# need new brakes



## blue beast

Wheres the best place on the web to buy brakes for my atv's. I have a 08 brute force 750 and a 08 suzuki king quad 450 . do we have a sponser on here that carries brakes. if we do id like to buy from them


----------



## blue beast

dont guess anyone uses brakes .:33:


----------



## gpinjason

I bought my brakes from Rocky Moutain ATV, but most places are about the same price... even the dealer... The dealer over here has EBC pads for about the same price as OEM..


----------



## drtj

I make mine for CHEAP


----------



## blue beast

*brakes*



drtj said:


> I make mine for CHEAP


 aaaa how


----------



## drtj

There is a write up on here. I copied & pasted it from Gordo on HL. I can make a set for less than $5


----------



## blue beast

cant find it but still looking though


----------



## walker

epi sales brake pads


----------



## blue beast

walker said:


> epi sales brake pads


 they are kinda high. ima poor folks


----------



## blue beast

drtj said:


> There is a write up on here.

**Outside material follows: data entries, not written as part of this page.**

(* ===== verification/Meter.v ===== *)
(** The usage meter, [internal/meter/tracker.go]: absolute kernel counters in,
    deltas and sequence numbers out; and the wire form of a usage batch,
    [internal/usage/types.go]. *)
From S2P Require Import Prelude.
From S2P Require Import GoNet.
From S2P Require Import SpecTypes.
From S2P Require Import SpecValidate.
From S2P Require Import SpecFacts.

Record Sample := MkSample { sm_Name : string; sm_Packets : N; sm_Bytes : N }.
Record Value := MkValue { vl_Packets : N; vl_Bytes : N }.
Record State := MkState { mt_Epoch : string; mt_Sequence : N; mt_Values : gmap string Value }.
Record Delta := MkDelta { dl_Name : string; dl_Packets : N; dl_Bytes : N; dl_Reset : bool }.
Record Batch := MkBatch { bt_Epoch : string; bt_Sequence : N; bt_Deltas : list Delta }.

(** [NewTracker]: the tracker's state, or the error. *)
Definition NewTracker (state : State) : string + State :=
  if (0 <? mt_Sequence state) && bool_decide (mt_Epoch state = "")
  then inl "meter state with a sequence must have an epoch"
  else inr state.

(** The loop that collects the samples of an observation. *)
Fixpoint collect (samples : list Sample) (current : gmap string Value) :
    string + gmap string Value :=
  match samples with
  | [] => inr current
  | sample :: rest =>
      if bool_decide (sm_Name sample = "") then inl "counter name must not be empty"
      else match current !! sm_Name sample with
           | Some _ => inl ("duplicate counter sample " +:+ sm_Name sample)
           | None =>
               collect rest
                 (<[sm_Name sample := MkValue (sm_Packets sample) (sm_Bytes sample)]> current)
           end
  end.

(** One counter of an observation against its previous value; counters are
    64 bits wide. *)
Definition delta_of (epochChanged : bool) (name : string) (value : Value)
    (previous : option Value) : Delta :=
  let reset :=
    epochChanged
    || match previous with
       | None => true
       | Some p => (vl_Packets value <? vl_Packets p) || (vl_Bytes value <? vl_Bytes p)
       end in
  let p := default (MkValue 0 0) previous in
  if reset then MkDelta name (vl_Packets value) (vl_Bytes value) true
  else MkDelta name (usub 64 (vl_Packets value) (vl_Packets p))
                    (usub 64 (vl_Bytes value) (vl_Bytes p)) false.

Definition delta_counts (delta : Delta) : bool :=
  negb (dl_Packets delta =? 0) || negb (dl_Bytes delta =? 0).

(** The deltas of an observation, by counter name. *)
Definition deltas_of (state : State) (epoch : string) (current : gmap string Value) : list Delta :=
  let epochChanged := negb (bool_decide (mt_Epoch state = epoch)) in
  map (λ name, delta_of epochChanged name (default (MkValue 0 0) (current !! name))
                 (mt_Values state !! name))
      (sort_slice str_lt (map_to_list current).*1).

(** [Tracker.Observe]: the new state and the batch, or the error, which leaves
    the state as it was. *)
Definition Observe (state : State) (epoch : string) (samples : list Sample) :
    string + (State * Batch) :=
  if bool_decide (epoch = "") then inl "counter epoch must not be empty"
  else match collect samples ∅ with
  | inl e => inl e
  | inr current =>
      let deltas := deltas_of state epoch current in
      if negb (existsb delta_counts deltas)
      then inr (MkState epoch (mt_Sequence state) current, MkBatch epoch 0 deltas)
      else
        let sequence := uadd 64 (mt_Sequence state) 1 in
        inr (MkState epoch sequence current, MkBatch epoch sequence deltas)
  end.

(** * Usage batches *)
Module Usage.

Record Delta := {
  ud_ForwardID : string;
  ud_Protocol : Protocol;
  ud_Direction : TrafficDirection;
  ud_ResourceVersion : N;
  ud_Packets : N;
  ud_Bytes : N;
  ud_Reset : bool;
}.

Record Batch := {
  ub_NodeID : string;
  ub_Epoch : string;
  ub_Sequence : N;
  ub_Generation : N;
  ub_ObservedAt : Time;
  ub_Deltas : list Delta;
}.

Definition validChecksum (value : string) : bool :=
  (length (chars value) =? 64)%nat
  && forallb (λ c, byte_in "0" "9" c || byte_in "a" "f" c) (chars value).

Definition usage_key (delta : Delta) : string :=
  ud_ForwardID delta +:+ "/" +:+ ud_Protocol delta +:+ "/" +:+ ud_Direction delta
  +:+ "/" +:+ show (ud_ResourceVersion delta).

Fixpoint validate_deltas (i : nat) (deltas : list Delta) (seen : gset string) : option string :=
  match deltas with
  | [] => None
  | delta :: rest =>
      match ValidateIdentifier "usage.forward_id" (ud_ForwardID delta) with
      | Some e => Some e
      | None =>
          if negb (bool_decide (ud_Protocol delta = ProtocolTCP))
             && negb (bool_decide (ud_Protocol delta = ProtocolUDP))
          then Some ("usage delta " +:+ show_nat i +:+ " protocol is invalid")
          else if negb (bool_decide (ud_Direction delta = DirectionUpload))
                  && negb (bool_decide (ud_Direction delta = DirectionDownload))
          then Some ("usage delta " +:+ show_nat i +:+ " direction is invalid")
          else if ud_ResourceVersion delta =? 0
          then Some ("usage delta " +:+ show_nat i +:+ " resource_version is invalid")
          else if bool_decide (usage_key delta ∈ seen)
          then Some ("usage delta " +:+ show_nat i +:+ " is duplicated")
          else validate_deltas (S i) rest ({[usage_key delta]} ∪ seen)
      end
  end.

(** [Batch.Validate] *)
Definition Validate (b : Batch) : option string :=
  match ValidateIdentifier "usage.node_id" (ub_NodeID b) with
  | Some e => Some e
  | None =>
      if negb (validChecksum (ub_Epoch b)) || (ub_Sequence b =? 0) || (ub_Generation b =? 0)
         || Time_IsZero (ub_ObservedAt b)
      then Some "usage batch epoch, sequence, generation, or observed_at is invalid"
      else validate_deltas 0 (ub_Deltas b) ∅
  end.

End Usage.

(** * Collecting samples *)
Definition sample_value (s : Sample) : Value := MkValue (sm_Packets s) (sm_Bytes s).

Lemma collect_spec samples current0 current :
  collect samples current0 = inr current →
  (∀ s, s ∈ samples → current !! sm_Name s = Some (sample_value s))
  ∧ (∀ k, k ∉ sm_Name <$> samples → current !! k = current0 !! k)
  ∧ NoDup (sm_Name <$> samples) ∧ "" ∉ sm_Name <$> samples
  ∧ (∀ s, s ∈ samples → current0 !! sm_Name s = None).
Proof.
  revert current0. induction samples as [|s l IH]; intros c0; cbn.
  { intros [= ->]. split_and!; try set_solver. constructor. }
  destruct (bool_decide _) eqn:E; [done|]. reflect_bool.
  destruct (c0 !! sm_Name s) eqn:Es; [done|].
  intros (H1 & H2 & H3 & H4 & H5)%IH.
  assert (sm_Name s ∉ sm_Name <$> l) as Hs.
  { intros (s' & Heq & Hs')%list_elem_of_fmap. specialize (H5 s' Hs').
    rewrite <- Heq, lookup_insert_eq in H5. done. }
  split_and!.
  - intros s' [->|Hs']%elem_of_cons; [|by auto]. by rewrite H2, lookup_insert_eq.
  - intros k [Hk1 Hk2]%not_elem_of_cons. rewrite H2 by done. by rewrite lookup_insert_ne.
  - by constructor.
  - rewrite elem_of_cons. intros [?|?]; [by apply E|done].
  - intros s' [->|Hs']%elem_of_cons; [done|]. specialize (H5 s' Hs').
    by apply lookup_insert_None in H5 as [? _].
Qed.

Lemma collect_total samples current0 :
  NoDup (sm_Name <$> samples) → "" ∉ sm_Name <$> samples →
  (∀ s, s ∈ samples → current0 !! sm_Name s = None) →
  is_Some (match collect samples current0 with inr c => Some c | inl _ => None end).
Proof.
  revert current0. induction samples as [|s l IH]; intros c0 Hnd Hne Hfresh; cbn; [eauto|].
  apply NoDup_cons in Hnd as [Hs Hnd]. apply not_elem_of_cons in Hne as [Hs' Hne].
  rewrite bool_decide_eq_false_2 by auto. rewrite Hfresh by constructor.
  apply IH; [done..|]. intros s' Hin. apply lookup_insert_None. split.
  - apply Hfresh. by right.
  - intros Heq. apply Hs. rewrite Heq. by apply list_elem_of_fmap_2.
Qed.

(** * Accounting over a sequence of observations *)
Fixpoint observe_all (state : State) (observations : list (string * list Sample)) :
    string + (State * list Batch) :=
  match observations with
  | [] => inr (state, [])
  | (epoch, samples) :: rest =>
      match Observe state epoch samples with
      | inl e => inl e
      | inr (state, batch) =>
          match observe_all state rest with
          | inl e => inl e
          | inr (state, batches) => inr (state, batch :: batches)
          end
      end
  end.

I copied & pasted it from Gordo on HL. I can make a set for less than $5


 point me inthe right direction i cant find it


----------



## gpinjason

Here ya go... 

http://forum.highlifter.com/tm.aspx?m=2628445&high=brake+pads

I just changed my brakes, I'm considering doing this with my old backing plates to see how well it works...


----------



## blue beast

hey thanks for the link . i think im gonna go ahead and buy another set then order that stuff that way ill have a little time between each set to make a spare.


----------



## rhelms

gpinjason said:


> Here ya go...
> 
> http://forum.highlifter.com/tm.aspx?m=2628445&high=brake+pads
> 
> I just changed my brakes, I'm considering doing this with my old backing plates to see how well it works...


 
Wow I never would have thought you could make your own brake pads, if this works as well as that guy says it does this would be a big money saver. I guess you do learn something new every day>


----------



## blue beast

rhelms said:


> Wow I never would have thought you could make your own brake pads, if this works as well as that guy says it does this would be a big money saver. I guess you do learn something new every day>


 thats why i signed up on here .I like to learn new things .especially when it saves me my dollars


----------



## stoneman

Gotta try Race-Driven. Those guys are the cheapest and have thier own pads. Outlasted everybody elses so far. 40 bucks to do a Can Am.


----------



## phreebsd

^ wow bro. nice link. $24.95 for brakes for the brute.
says they are severe duty sintered metal

http://www.race-driven.com/atv-utv-...e-4x4-front-brakes-severe-duty-/prod_711.html


----------



## kawa650

^^^ thats a good find for sure
I'm gonna give them a try next time around (or make my own), been running ebc pads which last longer and cheaper than oem but still around 60 bucks for both sides


----------



## blue beast

Hey I just checked them out . the price on them was only 24.95 (on sale)for my full front set, left and right sides. the wifes suzuki was 28.95 for the same i think im gonna buy . cool link man thanks for that info :rockn:


----------



## phreebsd

im buying my brakes from there


----------



## ranceola

that sound like where ill be buying my brakes also


----------



## phreebsd

i just ordered them now.

lilbigtonka got his in 2 days! he got them today!


----------



## gpinjason

Let us know how those $24 special pads work out... I think I'll be ordering them next time


----------



## 08beast

my fronts have been doing fine, my rear has gotten to the point that it won't even hold it on a hill at all. Would i be able to make my own for the rear also or are they a special material....prob a dumb question


----------



## blue beast

how many days did it take to get these pads. lilbigtonka 2days...phreebsd..
if anybody else has them , let me know . i think my order might be hung up


----------



## lilbigtonka

I received mine in 2 days and there really nice pads, just gotta see how long they last now


----------



## phreebsd

i ordered mine on a friday and got it the following friday.
They work well. Just have to see how long they last.


----------



## phreebsd

i posted the writeup of changing the pads. i know, simple job, but for those who have never done it this lets them see what's involved first.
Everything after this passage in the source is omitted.